Bataille's theory of economy is ultimately metaphysical, for understandable reasons. Bataille radicalises the structure of Polatsch, ethnologically examined by Marcel Mauss, which also refers back to the obsessions of the surrealist transgression in the Situationist Internationale - at the same time as Bataille's later work. Bataille radicalises Polatsch's concept insofar as giving becomes an act not just of waste beyond all calculation, but also an act of giving-back. Since it has existed throughout evolution, waste is unimportant. It is more significantly the giving-back that represents explicit and additional over-expenditure.

This ethos of giving-back takes the form of a break or a wasteful intensity, and no longer of a productive continuity or continuous productivity. In other words, it no longer takes the form of work and can no longer be converted into work. Over-expenditure and waste precede human existence. The increased productivity of work is unable to provide an insight into the form of time or the structure of the giving-back.

It is only this kind of time, in reflection and over-expenditure, that can form the natural evolutionary surplus of energy obstructed by work.
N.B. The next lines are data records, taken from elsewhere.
(** A restock alert that mentions a queue. *)
Lemma handleChannelMessage_skip_word_witness :
  handleChannelMessage PlainHost.host
    (Scene.plain "Pokemon Surging Sparks ETB - Queue is open")
    (startRun Sample.startedService)
  = (Return (),
     {| run_service := Sample.startedService;
        run_actions :=
          [Emit (ConsoleLog (str "Skipping message containing skip word"))];
        run_replies := 0 |}).
Proof.
  apply (handleChannelMessage_skip_word PlainHost.host
           (Scene.plain "Pokemon Surging Sparks ETB - Queue is open")
           Sample.startedService).
  - intros text _. reflexivity.
  - unfold isLatin1. vm_compute. repeat constructor.
  - left. exists (str "Pokemon Surging Sparks ETB - "), (str "Queue"), (str " is open").
    split; reflexivity.
Defined.

(** A restock alert before the start-up call has built the index. *)
Lemma handleChannelMessage_not_initialized_witness :
  handleChannelMessage PlainHost.host Scene.restock (startRun newService)
  = (Return (),
     {| run_service := newService;
        run_actions :=
          match extractProductNames PlainHost.host Scene.restock with
          | [] => []
          | infos =>
              Emit (ConsoleLog (str "Found " ++ showZ (Z.of_nat (length infos))
                                  ++ str " Pokemon product(s) in message"))
                :: flat_map
                     (λ info,
                        [ Emit (ConsoleLog (str "Searching for: "
                                              ++ cleanProductName (info_name info)));
                          Emit (ConsoleWarn (str "Product data not initialized"));
                          Emit (ConsoleLog (str "No TCGplayer match found for: "
                                              ++ cleanProductName (info_name info))) ])
                     infos
          end;
        run_replies := 0 |}).
Proof.
  apply (handleChannelMessage_not_initialized PlainHost.host Scene.restock newService).
  - reflexivity.
  - vm_compute. reflexivity.
Defined.

Example handleChannelMessage_not_initialized_values :
  extractProductNames PlainHost.host Scene.restock
  = [ {| info_name := str "Pokemon TCG: Surging Sparks ETB";
         info_retailPrice := Some (str "$49.99") |} ]
  ∧ cleanProductName (str "Pokemon TCG: Surging Sparks ETB")
    = str "Surging Sparks Elite Trainer Box"
  ∧ parsed_price <$> parseRestockEmbed PlainHost.toLowerCase Scene.restock
    = Some (Some (str "$39.99")).
Proof. by vm_compute. Qed.

(** A search that comes to the list of results on a catalog without
    prices. *)
Lemma handlePriceCommand_fails_without_prices_witness :
  ∃ error,
    handlePriceCommand PlainHost.host (Scene.plain "!price surging sparks display")
      (str "surging sparks display") (startRun Scene.pricelessService)
    = (Throw error,
       {| run_service := Scene.pricelessService;
          run_actions :=
            [Emit (ConsoleLog (str "Price search requested: "
                                 ++ str "surging sparks display"))];
          run_replies := 0 |}).
Proof.
  apply (handlePriceCommand_fails_without_prices PlainHost.host
           (Scene.plain "!price surging sparks display")
           (str "surging sparks display") Scene.pricelessService
           (Scene.priceless Sample.sparksETB "Surging Sparks")
           (Scene.priceless Sample.sparksBox "Surging Sparks")
           (Scene.priceless Sample.sparksETB "Surging Sparks")
           []).
  - vm_compute. discriminate.
  - vm_compute. reflexivity.
  - vm_compute. reflexivity.
  - left.
  - reflexivity.
Defined.

(** The prefix in lower case, two spaces, and the name. *)
Lemma cleanProductName_strips_prefix_witness :
  cleanProductName (str "ptcg:" ++ str "  " ++ str "Paldea  Evolved etb")
  = cleanProductName (str "Paldea  Evolved etb").
Proof.
  apply (cleanProductName_strips_prefix prefixPTCG (str "ptcg:") (str "  ")
           (str "Paldea  Evolved etb")).
  - unfold knownPrefixes. do 3 right. left.
  - vm_compute. reflexivity.
  - vm_compute. repeat constructor.
  - vm_compute. reflexivity.
Defined.

Example cleanProductName_strips_prefix_values :
  cleanProductName (str "ptcg:  Paldea  Evolved etb")
  = str "Paldea Evolved Elite Trainer Box"
  ∧ cleanProductName (str "PTCG: Pokemon TCG: Paldea Evolved")
    = str "Pokemon TCG: Paldea Evolved".
Proof. by vm_compute. Qed.

(** A restock alert on the started service: one name, one reply. *)
Lemma handleChannelMessage_one_reply_per_match_witness :
  ∃ actions,
    handleChannelMessage PlainHost.host Scene.restock
      (startRun Sample.startedService)
    = (Return (),
       {| run_service := Sample.startedService;
          run_actions := actions;
          run_replies := length (filter isReply actions) |})
    ∧ length (filter isReply actions)
      = length (matching PlainHost.host Sample.startedService
                  (extractProductNames PlainHost.host Scene.restock)).
Proof.
  apply (handleChannelMessage_one_reply_per_match PlainHost.host Scene.restock
           Sample.startedService).
  - intros calls c. reflexivity.
  - vm_compute. reflexivity.
Defined.

Example handleChannelMessage_restock_values :
  run_actions (handleChannelMessage PlainHost.host Scene.restock
                 (startRun Sample.startedService)).2
  = [ Emit (ConsoleLog (str "Found 1 Pokemon product(s) in message"));
      Emit (ConsoleLog (str "Searching for: Surging Sparks Elite Trainer Box"));
      Reply (Embeds
               [ SetColor pokemonYellow;
                 SetTitle (str "Surging Sparks Elite Trainer Box");
                 SetURL (str "https://www.tcgplayer.com/product/101");
                 AddFields (str "TCGplayer Prices")
                   (str "**Market:** $55.12" ++ [lineFeed] ++ str "**Low:** $49.99"
                      ++ [lineFeed] ++ str "**High:** $70.00")
                   true;
                 AddFields (str "Retail Price") (str "$49.99") true;
                 AddFields (str "Value Comparison")
                   (indicatorUp ++ str " Market is +$5.13 (+10.3%) vs retail") false;
                 AddFields (str "Set") (str "Surging Sparks") true;
                 SetFooter (str "Data from TCGplayer via tcgcsv.com");
                 SetTimestamp ]);
      Emit (ConsoleLog (str "Replied with price for: Surging Sparks Elite Trainer Box")) ].
Proof. by vm_compute. Qed.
Work clearly does not belong to the arts of waste and giving-back as experiences on the border. This is fully apparent in the current age, which seems utterly incapable of making work a break and a giving-back, a transformation of itself.



IX

When the reason of the system, rationality of production and progress have come so far that work is a function of the self-organisation of the system, we have reached a point where capitalism is no longer primarily an economic domain but a political one: a compulsory relationship. But nothing is resolved because it is based on asymmetry and does not allow for a smooth self-maintenance of the system. As ever, entropic deviations mean that basic functions exist in tiresome, unattractive, boring, annoying, even damaging or insufficiently recognised jobs.

Who collects the garbage? This question remains the inconclusive metaphor for the basic issue. The rational effects of the system may appear almost perfect, but the political and social compulsory form which links subsistence and therefore money with work and therefore rented time, still takes the archaic form of a permanent individual fatefulness. As yet, there is no job-share, no long-term functional elegance of the egalitarian or fair division of the necessary. The radical nature of the time-form sketched here as a proposal for life as waste has failed as yet necessarily and systematically because of the link between work and wage. 
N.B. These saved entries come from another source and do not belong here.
(** * acm-manager: the ingress certificate controller

    A shallow embedding of [controllers/annotations.go] and of the ingress
    reconciler (Reconcile, deleteCertificateForDomain, ensureCertificate,
    createRoute53ValidationRecords, findMatchingHostedZone), followed by the
    properties of the controller's specification.

    Conventions of the embedding:
    - a Go [string] is a Rocq [string] (a sequence of bytes);
    - a Go [map[string]string] is a [gmap string string]; indexing a missing
      key yields the zero value, written [m !!! k];
    - a nil-able pointer ([*string], [*ResourceRecord], [*metav1.Time]) is an
      [option]; [aws.ToString] maps [None] to the empty string;
    - a Go [(value, error)] result is a pair whose second component is an
      [option error] ([None] is [nil]);
    - [time.Duration] and clock readings are integers counting nanoseconds;
      the clock is the monotonic one: a call takes some time, never a
      negative one, and a sleep takes at least what it was asked for;
    - every call to the Kubernetes API server, to ACM, to Route 53 and to
      [time.Sleep] is recorded, newest first, in the log of the state that the
      controller's functions thread; what a call answers is decided by the
      [IngressReconciler]'s clients from the calls made so far. Logger calls
      are not modelled;
    - [strings.EqualFold] decodes UTF-8 and folds case as Go does; the case
      orbits of Unicode that it consults for characters outside ASCII are a
      parameter, carried by the [IngressReconciler]. *)

From Stdlib Require Import ZArith Ascii String List Bool Lia.
From stdpp Require Import base option list gmap strings.

Local Open Scope Z_scope.

(** ** The Go string functions the controller uses *)

Module strings.

(** Byte-wise lower-casing of 'A'..'Z'. Go's [strings.ToLower] also maps
    non-ASCII letters; bytes above 127 are left alone here (no non-ASCII text
    lower-cases to the literal "true"). *)
Definition lowerByte (c : ascii) : ascii :=
  let n := N_of_ascii c in
  if ((65 <=? n) && (n <=? 90))%N then ascii_of_N (n + 32) else c.

Fixpoint ToLower (s : string) : string :=
  match s with
  | EmptyString => EmptyString
  | String c s' => String (lowerByte c) (ToLower s')
  end.

(** [utf8.RuneSelf] and [utf8.RuneError] *)
Definition RuneSelf : Z := 0x80.
Definition RuneError : Z := 0xFFFD.

Definition byte (c : ascii) : Z := Z.of_N (N_of_ascii c).

(** [utf8.first]: the length of the sequence that a byte from [RuneSelf] up
    announces, 0 for a byte that leads no sequence. *)
Definition sequenceLength (b0 : Z) : nat :=
  if (0xC2 <=? b0) && (b0 <=? 0xDF) then 2
  else if (0xE0 <=? b0) && (b0 <=? 0xEF) then 3
  else if (0xF0 <=? b0) && (b0 <=? 0xF4) then 4
  else 0.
System forming and recognised forms of doing nothing have been neither found nor sought. So unemployment is the biggest human, economic and social problem? No, it is the ultimate utopia - an attempt to give oneself the task with which life can organise itself as over-expenditure. Today time is no longer the form of the concretising of work and its equivalents – subsistence and social recognition – but a medium of cultural conflicts that are basically political. 

This goes far beyond repairs to the time dictate of shortness, which are expressed in the presumptuous attempt to allow everyone to choose and modulate timetables themselves. Of course, today's concept of the 'new media' is nothing other than a conflict area in the struggle for radically different qualities of time.